#### TASK ITEM:
Repeat all of the records verbatim.

#### INPUT DATA:
(* ===== verification/Optimizer.v ===== *)
(** * The optimizer driver (nnScript.py:263-264)

    The script calls [scipy.optimize.minimize(nnObjFunction, initialWeights,
    jac=True, args=args, method='CG', options={'maxiter': 50})] and keeps
    the field [x] of its result.  scipy is a library the program only
    calls, so the driver is an interface: the class [Minimizer] is the call
    (an objective returning a loss and its gradient, a start vector, the
    iteration budget), and the class [MinimizerSpec] is the contract of
    section 4.4 of the specification: the result has the length of the
    start vector, the objective was evaluated without error at the start
    and at the result and the loss did not increase, and an engine error
    at the start vector, or a gradient of the wrong length there, makes the
    driver fail.  The script ([Script]) is proved against this interface.

    [gradient_descent] is an instance, written from the specification's
    "plain gradient descent" alternative (section 9): steepest descent with
    a backtracking line search that halves the step at most [ls_max] times
    and stops when no step decreases the loss; [maxiter] is its fuel, one
    accepted step per iteration.  Theorems: it meets the contract when the
    comparison is a strict order (at the reals), its losses strictly
    decrease along the accepted steps, and it always returns when the
    objective returns a gradient of the right length on every vector of
    that length.

    [conjugate_gradient] is a second instance, the nonlinear
    conjugate-gradient method the script's [method='CG'] names, written
    from the specification's description (section 4.4): Polak-Ribiere+
    directions [d' = -g' + max(0, g'.(g'-g)/g.g) d] searched by the same
    backtracking line search, with a restart along the gradient when a
    direction gives no lower loss; [maxiter] bounds the iterations,
    restarts included.  It meets the same contract and always returns
    under the same condition; scipy's own line search (Wolfe conditions)
    and its stopping tests on the gradient norm are not modelled.

    [descent_path] describes a run as a relation, a sequence of accepted
    steps each of which lowers the loss; both loops refine it, with
    [maxiter] bounding the number of steps, and its invariant (the loss at
    the end of a non-empty run is strictly below the loss at its start) is
    proved by rule induction.  [MinimizerTotal] is the interface property
    "always returns" that both drivers have and the whole-program theorems
    of [Script] use. *)

From Stdlib Require Import List Arith Lia Reals Lra QArith.
From S2P Require Import Prelude Scalar Matrix.
Import ListNotations.

(** The callback [minimize] receives with [jac=True]. *)
Definition objective (K : Type) : Type := list K -> res (K * list K).

(** [minimize(fun, x0, ..., options={'maxiter': n}).x]. *)
Class Minimizer (K : Type) : Type :=
  minimize : objective K -> list K -> nat -> res (list K).

(** The contract of the driver. *)
Class MinimizerSpec (K : Type) `{Scalar K} (M : Minimizer K) : Prop := {
  minimize_length : forall f x0 n x, minimize f x0 n = Ok x -> length x = length x0;
  minimize_descent : forall f x0 n x, minimize f x0 n = Ok x ->
    exists v0 g0 v g, f x0 = Ok (v0, g0) /\ f x = Ok (v, g) /\ s_ltb v0 v = false;
  minimize_fail_fast : forall f x0 n e, f x0 = Err e -> minimize f x0 n = Err e;
  minimize_bad_gradient : forall f x0 n v g,
    f x0 = Ok (v, g) -> length g <> length x0 -> exists e, minimize f x0 n = Err e
}.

#### EXPECTED ANSWER:
(* ===== verification/Optimizer.v ===== *)
(** * The optimizer driver (nnScript.py:263-264)

    The script calls [scipy.optimize.minimize(nnObjFunction, initialWeights,
    jac=True, args=args, method='CG', options={'maxiter': 50})] and keeps
    the field [x] of its result.  scipy is a library the program only
    calls, so the driver is an interface: the class [Minimizer] is the call
    (an objective returning a loss and its gradient, a start vector, the
    iteration budget), and the class [MinimizerSpec] is the contract of
    section 4.4 of the specification: the result has the length of the
    start vector, the objective was evaluated without error at the start
    and at the result and the loss did not increase, and an engine error
    at the start vector, or a gradient of the wrong length there, makes the
    driver fail.  The script ([Script]) is proved against this interface.

    [gradient_descent] is an instance, written from the specification's
    "plain gradient descent" alternative (section 9): steepest descent with
    a backtracking line search that halves the step at most [ls_max] times
    and stops when no step decreases the loss; [maxiter] is its fuel, one
    accepted step per iteration.  Theorems: it meets the contract when the
    comparison is a strict order (at the reals), its losses strictly
    decrease along the accepted steps, and it always returns when the
    objective returns a gradient of the right length on every vector of
    that length.

    [conjugate_gradient] is a second instance, the nonlinear
    conjugate-gradient method the script's [method='CG'] names, written
    from the specification's description (section 4.4): Polak-Ribiere+
    directions [d' = -g' + max(0, g'.(g'-g)/g.g) d] searched by the same
    backtracking line search, with a restart along the gradient when a
    direction gives no lower loss; [maxiter] bounds the iterations,
    restarts included.  It meets the same contract and always returns
    under the same condition; scipy's own line search (Wolfe conditions)
    and its stopping tests on the gradient norm are not modelled.

    [descent_path] describes a run as a relation, a sequence of accepted
    steps each of which lowers the loss; both loops refine it, with
    [maxiter] bounding the number of steps, and its invariant (the loss at
    the end of a non-empty run is strictly below the loss at its start) is
    proved by rule induction.  [MinimizerTotal] is the interface property
    "always returns" that both drivers have and the whole-program theorems
    of [Script] use. *)

From Stdlib Require Import List Arith Lia Reals Lra QArith.
From S2P Require Import Prelude Scalar Matrix.
Import ListNotations.

(** The callback [minimize] receives with [jac=True]. *)
Definition objective (K : Type) : Type := list K -> res (K * list K).

(** [minimize(fun, x0, ..., options={'maxiter': n}).x]. *)
Class Minimizer (K : Type) : Type :=
  minimize : objective K -> list K -> nat -> res (list K).

(** The contract of the driver. *)
Class MinimizerSpec (K : Type) `{Scalar K} (M : Minimizer K) : Prop := {
  minimize_length : forall f x0 n x, minimize f x0 n = Ok x -> length x = length x0;
  minimize_descent : forall f x0 n x, minimize f x0 n = Ok x ->
    exists v0 g0 v g, f x0 = Ok (v0, g0) /\ f x = Ok (v, g) /\ s_ltb v0 v = false;
  minimize_fail_fast : forall f x0 n e, f x0 = Err e -> minimize f x0 n = Err e;
  minimize_bad_gradient : forall f x0 n v g,
    f x0 = Ok (v, g) -> length g <> length x0 -> exists e, minimize f x0 n = Err e
}.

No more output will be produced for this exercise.